Apple is so close to its users, that it presented AI as a feature without even sweating about our likelihood to consent. And to be fair, no one seems to be asking, How the heck can these weird, unknown AI systems be analyzing my private texts?!? Instead, we’re blindly confident that Apple will use our info for our benefit. Whereas every Apple competitor would need to beg for this data, Apple simply gets the benefit of the doubt.


As long as Apple commands this channel to your data (let’s ignore allegations of anti-competitive practices for a moment), it also ensconces itself against relying on any particular AI provider all that much. AI assistants will often juggle several models at the same time—basically asking questions to different AI systems in tandem to get you an answer, or pointing simpler questions to AIs that are cheaper to query because they require less processing power.

For now, Apple has inked a partnership with OpenAI to use ChatGPT for at least some of its intelligence offerings. But longer term? There’s nothing to say that Apple couldn’t get its own models running, or license LLM power from competitors instead, to offer its “Apple Intelligence” (the company’s cheeky rebrand for AI) without anyone caring what’s actually running under the hood.

Who can challenge Apple in this space? Any promise of dedicated hardware has flopped this year, as Humane and Rabbit have both shipped disappointing products. The Samsung Galaxy is an interesting counterpoint to consider with the right partnerships; Google has already teased how its Bard AI could work within Google Messages (used on Samsung phones). But Samsung won’t ever see inside popular third-party messaging platforms like WhatsApp, which feature protected messages.

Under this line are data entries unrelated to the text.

(** * Orbital-mechanics kernel of the solar-system visualizer

    A shallow embedding of [src/exoII/src/components/SolarSystem.tsx]:
    the simulation clock ([useTimeSystem]), the position calculator
    ([calculateOrbitalPosition]), the fading trail ([Trail]) and the
    orbit ring ([OrbitRing]).

    The program computes with JavaScript Numbers.  The code is embedded
    once, over an interface [JSArith] of the Number operations it uses,
    and read at two instances:

    - [R]: exact real arithmetic, the reading in which the algebraic
      properties of the kernel (periodicity, norm preservation, ...) are
      exact equalities;
    - [jsnum]: reals extended with [+Infinity], [-Infinity] and [NaN],
      following the special-value rules of ECMAScript, the reading in
      which division by zero, overflow and NaN propagation are visible.

    Rounding and the sign of zero are not modelled. *)

From Stdlib Require Import ZArith Reals Lra Lia List Bool Psatz String RNsatz.
Import ListNotations.

Set Implicit Arguments.

(** ** The Number operations used by the program *)

Declare Scope js_scope.
Delimit Scope js_scope with js.

Class JSArith (T : Type) : Type := {
  lit : Z -> T;            (* an integer literal, or a loop counter *)
  Math_PI : T;
  add : T -> T -> T;
  sub : T -> T -> T;
  mul : T -> T -> T;
  div : T -> T -> T;
  neg : T -> T;
  Math_sin : T -> T;
  Math_cos : T -> T;
  Math_sqrt : T -> T;
  Math_atan2 : T -> T -> T;
  Math_max : T -> T -> T;
  lt : T -> T -> bool
}.

Infix "+" := add : js_scope.
Infix "-" := sub : js_scope.
Infix "*" := mul : js_scope.
Infix "/" := div : js_scope.
Notation "- x" := (neg x) : js_scope.
Infix "<?" := lt : js_scope.

(** *** Exact real arithmetic *)

(** [Math.atan2(y, x)] on reals: the angle of the point [(x, y)] in
    [(-PI, PI]], and [0] at the origin. *)
Definition Ratan2 (y x : R) : R :=
  if Rlt_dec 0 x then atan (y / x)
  else if Rlt_dec x 0 then
         if Rle_dec 0 y then atan (y / x) + PI else atan (y / x) - PI
  else if Rlt_dec 0 y then PI / 2
  else if Rlt_dec y 0 then - (PI / 2)
  else 0.

Definition Rltb (a b : R) : bool := if Rlt_dec a b then true else false.

#[export] Instance RealArith : JSArith R := {|
  lit := IZR;
  Math_PI := PI;
  add := Rplus;
  sub := Rminus;
  mul := Rmult;
  div := Rdiv;
  neg := Ropp;
  Math_sin := sin;
  Math_cos := cos;
  Math_sqrt := sqrt;
  Math_atan2 := Ratan2;
  Math_max := Rmax;
  lt := Rltb
|}.

(** *** Numbers with special values *)

Inductive jsnum : Type :=
| Fin (r : R)
| PInf
| NInf
| NaN.

(** The overflow threshold of binary64: an exact result of this magnitude
    or more is rounded to an infinity ([Number.MAX_VALUE] is
    [2^1024 - 2^971], and the threshold is half a unit in the last place
    above it). *)
Definition overflowThreshold : R := 2 ^ 1024 - 2 ^ 970.

(** The Number that an arithmetic operation gives when its exact result is
    the real [r]: an infinity from the overflow threshold on. *)
Definition js_number (r : R) : jsnum :=
  if Rle_dec overflowThreshold r then PInf
  else if Rle_dec r (- overflowThreshold) then NInf
  else Fin r.

(** The infinity that has the sign of [r]; [NaN] when [r] is zero. *)
Definition inf_of_sign (r : R) : jsnum :=
  if Req_dec_T r 0 then NaN else if Rlt_dec 0 r then PInf else NInf.

Definition js_neg (a : jsnum) : jsnum :=
  match a with
  | Fin r => Fin (- r)
  | PInf => NInf
  | NInf => PInf
  | NaN => NaN
  end.

Definition js_add (a b : jsnum) : jsnum :=
  match a, b with
  | NaN, _ | _, NaN => NaN
  | Fin r, Fin s => js_number (r + s)
  | PInf, NInf | NInf, PInf => NaN
  | PInf, _ | _, PInf => PInf
  | NInf, _ | _, NInf => NInf
  end.

Definition js_sub (a b : jsnum) : jsnum := js_add a (js_neg b).

Definition js_mul (a b : jsnum) : jsnum :=
  match a, b with
  | NaN, _ | _, NaN => NaN
  | Fin r, Fin s => js_number (r * s)
  | Fin r, PInf | PInf, Fin r => inf_of_sign r
  | Fin r, NInf | NInf, Fin r => inf_of_sign (- r)
  | PInf, PInf | NInf, NInf => PInf
  | PInf, NInf | NInf, PInf => NInf
  end.

Definition js_div (a b : jsnum) : jsnum :=
  match a, b with
  | NaN, _ | _, NaN => NaN
  | Fin r, Fin s => if Req_dec_T s 0 then inf_of_sign r else js_number (r / s)
  | Fin _, PInf | Fin _, NInf => Fin 0
  | PInf, Fin s => if Rlt_dec s 0 then NInf else PInf
  | NInf, Fin s => if Rlt_dec s 0 then PInf else NInf
  | PInf, PInf | PInf, NInf | NInf, PInf | NInf, NInf => NaN
  end.

Definition js_sin (a : jsnum) : jsnum :=
  match a with Fin r => Fin (sin r) | _ => NaN end.

Definition js_cos (a : jsnum) : jsnum :=
  match a with Fin r => Fin (cos r) | _ => NaN end.

Definition js_sqrt (a : jsnum) : jsnum :=
  match a with
  | Fin r => if Rlt_dec r 0 then NaN else Fin (sqrt r)
  | PInf => PInf
  | NInf | NaN => NaN
  end.

Definition js_atan2 (b a : jsnum) : jsnum :=
  match b, a with
  | NaN, _ | _, NaN => NaN
  | Fin s, Fin r => Fin (Ratan2 s r)
  | PInf, PInf => Fin (PI / 4)
  | PInf, NInf => Fin (3 * PI / 4)
  | PInf, Fin _ => Fin (PI / 2)
  | NInf, PInf => Fin (- (PI / 4))
  | NInf, NInf => Fin (- (3 * PI / 4))
  | NInf, Fin _ => Fin (- (PI / 2))
  | Fin _, PInf => Fin 0
  | Fin s, NInf => if Rlt_dec s 0 then Fin (- PI) else Fin PI
  end.

Definition js_max (a b : jsnum) : jsnum :=
  match a, b with
  | NaN, _ | _, NaN => NaN
  | PInf, _ | _, PInf => PInf
  | NInf, c | c, NInf => c
  | Fin r, Fin s => Fin (Rmax r s)
  end.

Definition js_lt (a b : jsnum) : bool :=
  match a, b with
  | NaN, _ | _, NaN => false
  | Fin r, Fin s => Rltb r s
  | _, NInf | PInf, _ => false
  | NInf, _ | _, PInf => true
  end.

#[export] Instance SpecialArith : JSArith jsnum := {|
  lit := fun n => Fin (IZR n);
  Math_PI := Fin PI;
  add := js_add;
  sub := js_sub;
  mul := js_mul;
  div := js_div;
  neg := js_neg;
  Math_sin := js_sin;
  Math_cos := js_cos;
  Math_sqrt := js_sqrt;
  Math_atan2 := js_atan2;
  Math_max := js_max;
  lt := js_lt
|}.

(** ** three.js vectors *)

Module THREE.

Record Vector3 (T : Type) : Type := mkVector3 { x : T; y : T; z : T }.

(** [Vector3.length()]: the Euclidean norm. *)
Definition length (v : Vector3 R) : R :=
  sqrt (x v * x v + y v * y v + z v * z v).

End THREE.

(** ** The program *)

Section Program.

Context {T : Type} `{JSArith T}.
Local Open Scope js_scope.

Local Notation "0" := (lit 0%Z) : js_scope.
Local Notation "1" := (lit 1%Z) : js_scope.
Local Notation "2" := (lit 2%Z) : js_scope.
Local Notation "10" := (lit 10%Z) : js_scope.
Local Notation "60" := (lit 60%Z) : js_scope.
Local Notation "180" := (lit 180%Z) : js_scope.

(** *** [calculateOrbitalPosition] *)

(** [const meanAnomaly = (time / orbitalPeriod) * Math.PI * 2] *)
Definition meanAnomaly (time orbitalPeriod : T) : T :=
  (time / orbitalPeriod) * Math_PI * 2.

(** The body of [for (let i = 0; i < 5; i++)], run [n] more times. *)
Fixpoint kepler_loop (n : nat) (meanAnomaly eccentricity eccentricAnomaly : T) : T :=
  match n with
  | O => eccentricAnomaly
  | S n' =>
      kepler_loop n' meanAnomaly eccentricity
        (meanAnomaly + eccentricity * Math_sin eccentricAnomaly)
  end.

(** [let eccentricAnomaly = meanAnomaly], then the five iterations. *)
Definition eccentricAnomaly (meanAnomaly eccentricity : T) : T :=
  kepler_loop 5 meanAnomaly eccentricity meanAnomaly.

Definition trueAnomaly (eccentricity eccentricAnomaly : T) : T :=
  2 * Math_atan2
        (Math_sqrt (1 + eccentricity) * Math_sin (eccentricAnomaly / 2))
        (Math_sqrt (1 - eccentricity) * Math_cos (eccentricAnomaly / 2)).

Definition distance (semiMajorAxis eccentricity trueAnomaly : T) : T :=
  semiMajorAxis * (1 - eccentricity * eccentricity)
  / (1 + eccentricity * Math_cos trueAnomaly).

Definition calculateOrbitalPosition
    (time semiMajorAxis eccentricity orbitalPeriod
     inclination longitudeOfAscendingNode argumentOfPeriapsis : T)
    : THREE.Vector3 T :=
  let meanAnomaly := meanAnomaly time orbitalPeriod in
  let eccentricAnomaly := eccentricAnomaly meanAnomaly eccentricity in
  let trueAnomaly := trueAnomaly eccentricity eccentricAnomaly in
  let distance := distance semiMajorAxis eccentricity trueAnomaly in
  let x_orbital := distance * Math_cos trueAnomaly in
  let y_orbital := distance * Math_sin trueAnomaly in
  let cos_omega := Math_cos (argumentOfPeriapsis * Math_PI / 180) in
  let sin_omega := Math_sin (argumentOfPeriapsis * Math_PI / 180) in
  let cos_i := Math_cos (inclination * Math_PI / 180) in
  let sin_i := Math_sin (inclination * Math_PI / 180) in
  let cos_Omega := Math_cos (longitudeOfAscendingNode * Math_PI / 180) in
  let sin_Omega := Math_sin (longitudeOfAscendingNode * Math_PI / 180) in
  let x := (cos_omega * cos_Omega - sin_omega * sin_Omega * cos_i) * x_orbital +
           (- sin_omega * cos_Omega - cos_omega * sin_Omega * cos_i) * y_orbital in
  let y := (cos_omega * sin_Omega + sin_omega * cos_Omega * cos_i) * x_orbital +
           (- sin_omega * sin_Omega + cos_omega * cos_Omega * cos_i) * y_orbital in
  let z := (sin_omega * sin_i) * x_orbital + (cos_omega * sin_i) * y_orbital in
  THREE.mkVector3 x y z.

(** *** Configuration *)

(** An entry of [SolarSystemConfig.planets]. *)
Record Planet : Type := mkPlanet {
  radius : T;
  semiMajorAxis : T;
  eccentricity : T;
  color : string;
  orbitalPeriod : T;
  rotationPeriod : T;
  inclination : T;
  longitudeOfAscendingNode : T;
  argumentOfPeriapsis : T;
  axialTilt : T;
  name : string
}.

(** [SolarSystemConfig.time] *)
Record TimeConfig : Type := mkTimeConfig {
  speed : T;
  paused : bool
}.

(** [SolarSystemConfig.render] *)
Record RenderConfig : Type := mkRenderConfig {
  showOrbits : bool;
  showTrails : bool;
  trailLength : T;
  trailFade : bool
}.

(** [SolarSystemConfig]; the [sun] and [camera] entries play no part in
    the clock, the positions, the trails or the rings and are left out. *)
Record SolarSystemConfig : Type := mkConfig {
  planets : list Planet;
  time : TimeConfig;
  render : RenderConfig
}.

So long as Apple can own the phone—and particularly our phone connected to its proprietary text-messaging service—it holds the real estate of modern AI. It will see a slightly different, and perhaps deeper, part of our social life than any other product or platform.

And if Apple can’t figure out something more powerful and essential to do with all that than pulling up some flight information, well, then maybe Apple Intelligence isn’t quite as intelligent as the company would lead you to believe.